Baba always slept with one eye open. Not literally of course but he was always attuned to the congruency of the activity within his domain. He called it scanning the A-Field, and had woken at dawn feeling the definite thin end of a potential wedge encroaching upon the periphery of his A-Field. He sat up in bed: Rise and fucking shine.
He felt a quadricep in Jada’s thigh twitching as he brushed against her still sleeping body. Over-training again, he thought. She was now one of the top Grid Girls on the network having graduated through low grade shows like Mojo Hoes and Cage Cluster; her career going ballistic since moving up from the 115lb to the 135lb weight division. And just last year Baba’s production company had scooped the prime fight slots that carried global syndication. In his office at Hammerfall Productions he had a steady stream of strike-girls desperate to join his roster.
He walked naked from the bedroom into the living area, careful to avoid the splinter of glass from the night before, and stood in the centre of the vast apartment scratching his arse vigorously. He crossed to the window and looking down could see a clear channel etched into the grey shroud below. It arced towards the jetty below the church. Frowning, he reached for his field glasses and stood in the bowl of the atrium, his eyes trying to decipher the emerging patterns. Behind Baba’s left shoulder the sun was rising; soon it would burn off the morning mist.
The tiny boat moved through the dawn mist. Buster was at the front his paws braced against the prow. Agim was in the centre rowing. Lorna was at the stern; there was no rudder but she was whispering the directions required to ease them beneath the overhang of a large willow that canopied the jetty. Everything was still along the Mortlake riverfront and now she could see stone steps across the towpath and beyond the high walls of Tinderbox Alley leading inland.
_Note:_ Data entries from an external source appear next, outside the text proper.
Lemma ssorted_lt_NoDup l : StronglySorted olt l → NoDup l.
Proof.
  induction 1 as [|x l Hl IH Hx]; constructor; [|done].
  rewrite Forall_forall in Hx. intros Hin. by apply (olt_irrefl x), Hx.
Qed.
Lemma ssorted_le_lt l : StronglySorted ole l → NoDup l → StronglySorted olt l.
Proof.
  induction 1 as [|x l Hl IH Hx]; inversion_clear 1; constructor; [auto|].
  rewrite Forall_forall in Hx |- *. intros y Hy.
  destruct (proj1 (ole_lt_eq _ _) (Hx y Hy)) as [?| ->]; done.
Qed.
Lemma ssorted_lt_le l : StronglySorted olt l → StronglySorted ole l.
Proof.
  induction 1 as [|x l Hl IH Hx]; constructor; [done|].
  eapply Forall_impl; [done|]. intros y. apply olt_le.
Qed.
Lemma ssorted_filter (R : relation A) (P : A → Prop) `{!∀ x, Decision (P x)} l :
  StronglySorted R l → StronglySorted R (filter P l).
Proof.
  induction 1 as [|x l Hl IH Hx]; [constructor|]. rewrite filter_cons.
  case_decide; [|done]. constructor; [done|].
  rewrite Forall_forall in Hx |- *. intros y [_ Hy]%list_elem_of_filter. by apply Hx.
Qed.
End Sort.

(** ** [BTreeMap] and [BTreeSet] *)

Section BTree.
Context `{Countable K, !TotalOrd K} {V : Type}.
Implicit Types m : gmap K V.

Definition key_le (p q : K * V) : Prop := ole p.1 q.1.
#[global] Instance key_le_dec : RelDecision key_le.
Proof. intros p q. unfold key_le. apply _. Defined.
#[global] Instance key_le_total : Total key_le.
Proof. intros p q. unfold key_le. apply total, _. Qed.
#[global] Instance key_le_trans : Transitive key_le.
Proof. intros p q r. unfold key_le. apply transitivity. Qed.

(** [map.iter()], [map.keys()], [map.values()]. *)
Definition btree_iter (m : gmap K V) : list (K * V) := merge_sort key_le (map_to_list m).
Definition btree_keys (m : gmap K V) : list K := (btree_iter m).*1.
Definition btree_values (m : gmap K V) : list V := (btree_iter m).*2.

Lemma btree_iter_perm m : btree_iter m ≡ₚ map_to_list m.
Proof. apply merge_sort_Permutation. Qed.
Lemma elem_of_btree_iter m k v : (k, v) ∈ btree_iter m ↔ m !! k = Some v.
Proof. by rewrite btree_iter_perm, elem_of_map_to_list. Qed.
Lemma elem_of_btree_keys m k : k ∈ btree_keys m ↔ is_Some (m !! k).
Proof.
  unfold btree_keys. rewrite list_elem_of_fmap. split.
  - intros ([k' v] & -> & Hin). apply elem_of_btree_iter in Hin. eauto.
  - intros [v Hv]. exists (k, v). split; [done|]. by apply elem_of_btree_iter.
Qed.
Lemma elem_of_btree_values m v : v ∈ btree_values m ↔ ∃ k, m !! k = Some v.
Proof.
  unfold btree_values. rewrite list_elem_of_fmap. split.
  - intros ([k' v'] & -> & Hin). apply elem_of_btree_iter in Hin. eauto.
  - intros [k Hv]. exists (k, v). split; [done|]. by apply elem_of_btree_iter.
Qed.
Lemma btree_keys_NoDup m : NoDup (btree_keys m).
Proof.
  unfold btree_keys. rewrite (fmap_Permutation fst _ _ (btree_iter_perm m)).
  apply NoDup_fst_map_to_list.
Qed.
Lemma btree_iter_NoDup m : NoDup (btree_iter m).
Proof. eapply NoDup_fmap_1, btree_keys_NoDup. Qed.
Lemma btree_keys_sorted m : StronglySorted olt (btree_keys m).
Proof.
  apply ssorted_le_lt; [|apply btree_keys_NoDup].
  unfold btree_keys, btree_iter.
  apply (StronglySorted_fmap fst key_le ole); [done|].
  apply (StronglySorted_merge_sort _).
Qed.
Lemma length_btree_iter m : length (btree_iter m) = size m.
Proof. by rewrite btree_iter_perm, length_map_to_list. Qed.
Lemma btree_values_insert m k v :
  m !! k = None → btree_values (<[k:=v]> m) ≡ₚ v :: btree_values m.
Proof.
  intros Hk. unfold btree_values.
  rewrite !btree_iter_perm, map_to_list_insert by done. done.
Qed.
Lemma btree_values_delete m k v :
  m !! k = Some v → btree_values m ≡ₚ v :: btree_values (delete k m).
Proof.
  intros Hk. rewrite <-(btree_values_insert (delete k m)) by apply lookup_delete_eq.
  by rewrite insert_delete_id.
Qed.
Lemma btree_iter_empty : btree_iter ∅ = [].
Proof. apply Permutation_nil_r. rewrite btree_iter_perm, map_to_list_empty. done. Qed.
End BTree.

Definition bset_iter `{Countable K, !TotalOrd K} (s : gset K) : list K := osort (elements s).

Lemma size_list_to_set_le `{Countable K} (l : list K) :
  (size (list_to_set l : gset K) ≤ length l)%nat.
Proof.
  induction l as [|x l IH]; [done|]. cbn. rewrite size_union_alt, size_singleton.
  assert (size ((list_to_set l : gset K) ∖ {[x]}) ≤ size (list_to_set l : gset K))%nat;
    [apply subseteq_size; set_solver|lia].
Qed.

Section BSet.
Context `{Countable K, !TotalOrd K}.
Implicit Types s : gset K.

Lemma elem_of_bset_iter s k : k ∈ bset_iter s ↔ k ∈ s.
Proof. unfold bset_iter. by rewrite elem_of_osort, elem_of_elements. Qed.
Lemma bset_iter_sorted s : StronglySorted olt (bset_iter s).
Proof.
  apply ssorted_le_lt; [apply osort_sorted|].
  unfold bset_iter. rewrite osort_perm. apply NoDup_elements.
Qed.
Lemma bset_iter_NoDup s : NoDup (bset_iter s).
Proof. apply ssorted_lt_NoDup, bset_iter_sorted. Qed.
Lemma length_bset_iter s : length (bset_iter s) = size s.
Proof. unfold bset_iter. by rewrite osort_perm. Qed.
Lemma bset_iter_to_set s : list_to_set (bset_iter s) = s.
Proof. apply set_eq. intros k. by rewrite elem_of_list_to_set, elem_of_bset_iter. Qed.
End BSet.

(** ** [BinaryHeap<Reverse<T>>]

    A heap is observed only through [push] and [pop], which removes a least
    element; it is kept as the ascending list of its elements. *)

Section Heap.
Context `{TotalOrd A}.

Fixpoint heap_push (x : A) (h : list A) : list A :=
  match h with
  | [] => [x]
  | y :: h' => if oltb y x then y :: heap_push x h' else x :: y :: h'
  end.
Definition heap_pop (h : list A) : option (A * list A) :=
  match h with [] => None | x :: h' => Some (x, h') end.

Lemma heap_push_perm x h : heap_push x h ≡ₚ x :: h.
Proof.
  induction h as [|y h IH]; simpl; [done|].
  destruct (oltb y x); [|done]. rewrite IH. apply Permutation_swap.
Qed.
Lemma heap_push_sorted x h : StronglySorted ole h → StronglySorted ole (heap_push x h).
Proof.
  induction 1 as [|y h Hh IH Hy]; simpl; [repeat constructor|].
  destruct (oltb y x) eqn:E.
  - constructor; [done|]. rewrite heap_push_perm. constructor; [|done].
    by apply olt_le, oltb_lt.
  - apply oltb_ge in E. constructor; [by constructor|]. constructor; [done|].
    eapply Forall_impl; [done|]. intros z Hz. by etrans.
Qed.
End Heap.

(** [entry(k).and_modify(f).or_insert(v)] and [entry(k).or_default()]. *)
Definition entry_modify `{Countable K} {V} (f : V → V) (v : V) (k : K) (m : gmap K V) :
  gmap K V :=
  match m !! k with Some w => <[k := f w]> m | None => <[k := v]> m end.

Lemma lookup_entry_modify `{Countable K} {V} (f : V → V) v k (m : gmap K V) j :
  entry_modify f v k m !! j =
  if decide (k = j) then Some (match m !! k with Some w => f w | None => v end) else m !! j.
Proof. unfold entry_modify. destruct (m !! k); by rewrite lookup_insert. Qed.

(** [iter.min_by_key(f)]: the first of the elements with the least key. *)
Fixpoint min_by_key `{TotalOrd B} {A} (f : A → B) (l : list A) : option A :=
  match l with
  | [] => None
  | x :: xs =>
      match min_by_key f xs with
      | Some y => Some (if oltb (f y) (f x) then y else x)
      | None => Some x
      end
  end.

Lemma min_by_key_None `{TotalOrd B} {A} (f : A → B) l : min_by_key f l = None ↔ l = [].
Proof. destruct l as [|x l]; simpl; [done|]. by destruct (min_by_key f l). Qed.
Lemma min_by_key_Some `{TotalOrd B} {A} (f : A → B) l x :
  min_by_key f l = Some x → x ∈ l ∧ ∀ y, y ∈ l → ole (f x) (f y).
Proof.
  revert x; induction l as [|a l IH]; intros x; simpl; [done|].
  destruct (min_by_key f l) as [y|] eqn:E.
  - destruct (IH y eq_refl) as [Hy Hmin]. destruct (oltb (f y) (f a)) eqn:Ec; intros [= <-].
    + split; [by right|]. intros z [->|Hz]%elem_of_cons; [by apply olt_le, oltb_lt|auto].
    + apply oltb_ge in Ec. split; [by left|].
      intros z [->|Hz]%elem_of_cons; [done|]. etrans; [done|auto].
  - apply min_by_key_None in E as ->. intros [= <-]. split; [by left|].
    by intros z ->%list_elem_of_singleton.
Qed.

(** *** Grouping

    A loop of [m.entry(key x).and_modify(f with val x).or_insert(val x)], for
    an [f] ([min] or [max]) that selects the better of its arguments. *)
Section GroupBest.
Context `{Countable K} {A V : Type} (key : A → K) (val : A → V) (f : V → V → V).

Definition group_best (l : list A) : gmap K V :=
  foldl (λ m a, entry_modify (λ v, f v (val a)) (val a) (key a) m) ∅ l.

Lemma group_best_None l k : group_best l !! k = None ↔ ∀ a, a ∈ l → key a ≠ k.
Proof.
  induction l as [|x l IH] using rev_ind.
  { unfold group_best. cbn. rewrite lookup_empty. split; [|done].
    by intros _ a ?%not_elem_of_nil. }
  unfold group_best. rewrite foldl_snoc, lookup_entry_modify.
  change (foldl _ ∅ l) with (group_best l). setoid_rewrite elem_of_app.
  setoid_rewrite list_elem_of_singleton. case_decide as Hx.
  - split; [done|]. intros Hall. destruct (Hall x); auto.
  - rewrite IH. naive_solver.
Qed.

Context (R : relation V) `{!Reflexive R, !Transitive R, !AntiSymm (=) R}.
Hypothesis f_sel : ∀ x y, f x y = x ∨ f x y = y.
Hypothesis f_l : ∀ x y, R (f x y) x.
Hypothesis f_r : ∀ x y, R (f x y) y.
(** Decoding any input: an error, or a well-formed header whose bytes the
    input starts with. *)
Lemma packet_decode_shape l :
  (∃ e, ForwardPacket_decode l = Some (Err e)) ∨
  (∃ h w, l = ForwardHeader_bytes h ++ w ∧ wf_header h ∧ zlen w ≤ MAX_FORWARD_PAYLOAD_LEN).
Proof.
  unfold ForwardPacket_decode.
  destruct (Z.ltb_spec (zlen l) FORWARD_HEADER_LEN) as [|Hge]; [left; by eexists|].
  assert (88 ≤ length l)%nat as H88 by (unfold zlen, FORWARD_HEADER_LEN in *; lia).
  rewrite (proj2 (checked_sub_Some _ _ (zlen l - FORWARD_HEADER_LEN))) by lia.
  cbn [mbind option_bind].
  destruct (Z.ltb_spec MAX_FORWARD_PAYLOAD_LEN (zlen l - FORWARD_HEADER_LEN)) as [|Hmax]; [left; by eexists|].
  assert (∃ b0 b1 b2 b3, take 4 l = [b0; b1; b2; b3]) as (b0 & b1 & b2 & b3 & H4).
  { destruct l as [|? [|? [|? [|? ?]]]]; simpl in H88; try lia. cbn. eauto. }
  destruct (lookup_take_4 _ _ _ _ _ H4) as (-> & -> & -> & ->). cbn [mbind option_bind].
  destruct (Z.eqb_spec (Z_of_byte b0) FORWARD_PACKET_VERSION) as [Hv|]; cbn [negb]; [|left; by eexists].
  destruct (PacketType_try_from (Z_of_byte b1)) as [t|e] eqn:Ht; [|left; by eexists].
  destruct (Priority_try_from (Z_of_byte b2)) as [p|e] eqn:Hp; [|left; by eexists].
  rewrite (slice_Some 4 8) by lia. cbn [mbind option_bind Nat.sub].
  destruct (flags_from_bits (be_value (take 4 (drop 4 l)))) as [fl|e] eqn:Hfl; [|left; by eexists].
  assert (∀ n m, (m ≤ length l - n)%nat → length (take m (drop n l)) = m) as Htl.
  { intros n m Hm. rewrite length_take, length_drop. lia. }
  destruct (proj2 (from_bytes_is_Some (take 32 (drop 8 l)))) as [dst Hdst]; [apply Htl; lia|].
  destruct (proj2 (from_bytes_is_Some (take 32 (drop 40 l)))) as [src Hsrc]; [apply Htl; lia|].
  right. exists {| packet_type := t; priority := p; ttl := Z_of_byte b3; flags := fl;
            destination := dst; source := src; flow_id := be_value (take 8 (drop 72 l));
            conflate_key := be_value (take 8 (drop 80 l)) |}, (drop 88 l).
  pose proof (flags_from_bits_Ok _ _ Hfl) as ->.
  apply from_bytes_Some in Hdst, Hsrc. apply PacketType_code_try_from in Ht.
  apply Priority_code_try_from in Hp. split; [|split].
  - rewrite (header_split l) at 1. rewrite H4. unfold ForwardHeader_bytes. cbn [packet_type
      priority ttl flags destination source flow_id conflate_key].
    rewrite Ht, Hp, <-Hv, !byte_of_Z_of_byte, Hdst, Hsrc, <-!app_assoc.
    pose proof (be_bytes_be_value (take 4 (drop 4 l))) as E1. rewrite Htl in E1 by lia.
    pose proof (be_bytes_be_value (take 8 (drop 72 l))) as E2. rewrite Htl in E2 by lia.
    pose proof (be_bytes_be_value (take 8 (drop 80 l))) as E3. rewrite Htl in E3 by lia.
    by rewrite E1, E2, E3.
  - pose proof (Z_of_byte_range b3).
    pose proof (be_value_range (take 4 (drop 4 l))) as R1. rewrite Htl in R1 by lia.
    pose proof (be_value_range (take 8 (drop 72 l))) as R2. rewrite Htl in R2 by lia.
    pose proof (be_value_range (take 8 (drop 80 l))) as R3. rewrite Htl in R3 by lia.
    unfold wf_header, is_uint. cbn [flags ttl flow_id conflate_key].
    repeat split; try done; lia.
  - unfold zlen, FORWARD_HEADER_LEN in *. rewrite length_drop. lia.
Qed.
(** The bookkeeping of an endpoint, in every interleaving: link numbers are
    those of [u64], never reused; the published link count is the number of
    listed links; until shutdown the listed links are exactly those of the
    connections between their registration and the end of their task; and
    neither the event queue nor a link's command queue exceeds its capacity. *)
Theorem links_accounted `{!Prost PbLinkHello} e :
  ep_reachable e →
  1 ≤ ep_next_link e ≤ u_max 64 ∧
  (∀ c k l, ep_conns e !! c = Some k → k_link k = Some l → 1 ≤ l < ep_next_link e) ∧
  (∀ c c' k k' l, ep_conns e !! c = Some k → ep_conns e !! c' = Some k' →
     k_link k = Some l → k_link k' = Some l → c = c') ∧
  ep_link_count e = Z.of_nat (size (ep_links e)) ∧
  (ep_shutdown e = false → ∀ l, l ∈ ep_links e ↔ holds_link e l) ∧
  zlen (ep_queue e) ≤ EVENT_QUEUE_CAPACITY ∧
  (∀ l q, ep_channels e !! l = Some q → zlen q ≤ LINK_QUEUE_CAPACITY).
Proof. intros [[_ ? ? _ ?] [? ? ? _ ?]]%reachable_books. split_and!; first [lia|assumption]. Qed.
The previous night Vale had advised against this enterprise but they came anyway. He had told them about the old jetty on the bend in the river; the place where Queen Elizabeth the First had come to seek advice from John Dee, the magus of the north, who communed with spirits, lived outside time, and released an illuminated melange of science and magic into the psyche of Elizabethan England. Vale had also told them about the arch in the churchyard and explained that it would be their route back, with the rescued Joel, if they were successful.
Lorna, Agim and Buster had at midnight then driven to Joel’s boat, by Hammersmith Bridge, their intention being to rest up for the night, then just before dawn to row up the river to Mortlake in Joel’s skiff. Here, according to Vale, the barrier between the two worlds was weak enough to allow them to cross over and begin searching, with Buster’s help, for Joel.
Alembic Valise had in fact held a surprise. Sophie was there, remembering nothing apart from getting off a train at Waterloo Station and then taking a cab to Joel’s boat; tired but seemingly none the worse for wear, arriving only minutes before them. She had insisted that she did not want to go back to the Gate and the inevitable police questioning; tomorrow she would face all that, she said, but for now she just wanted to sleep.
Buster was ashore first and stood on the jetty sniffing the air as Lorna and Agim secured the boat. Only he saw the flash of reflected light from the glass tower, it’s upper stories floating above the mist. He growled quietly to himself.
The three of them moved slowly along the alley, taking care on the uneven slippery cobbles. There was no vestige of odour from Joel’s trail for Buster to follow, but he
could
smell the glorious golden peppery pong of Esme the pig; sweet tendrils of excitement that drifted down to the foreshore and insinuated themselves into Buster’s damp leathery nose. He took the lead and speeded up; he just could not help himself.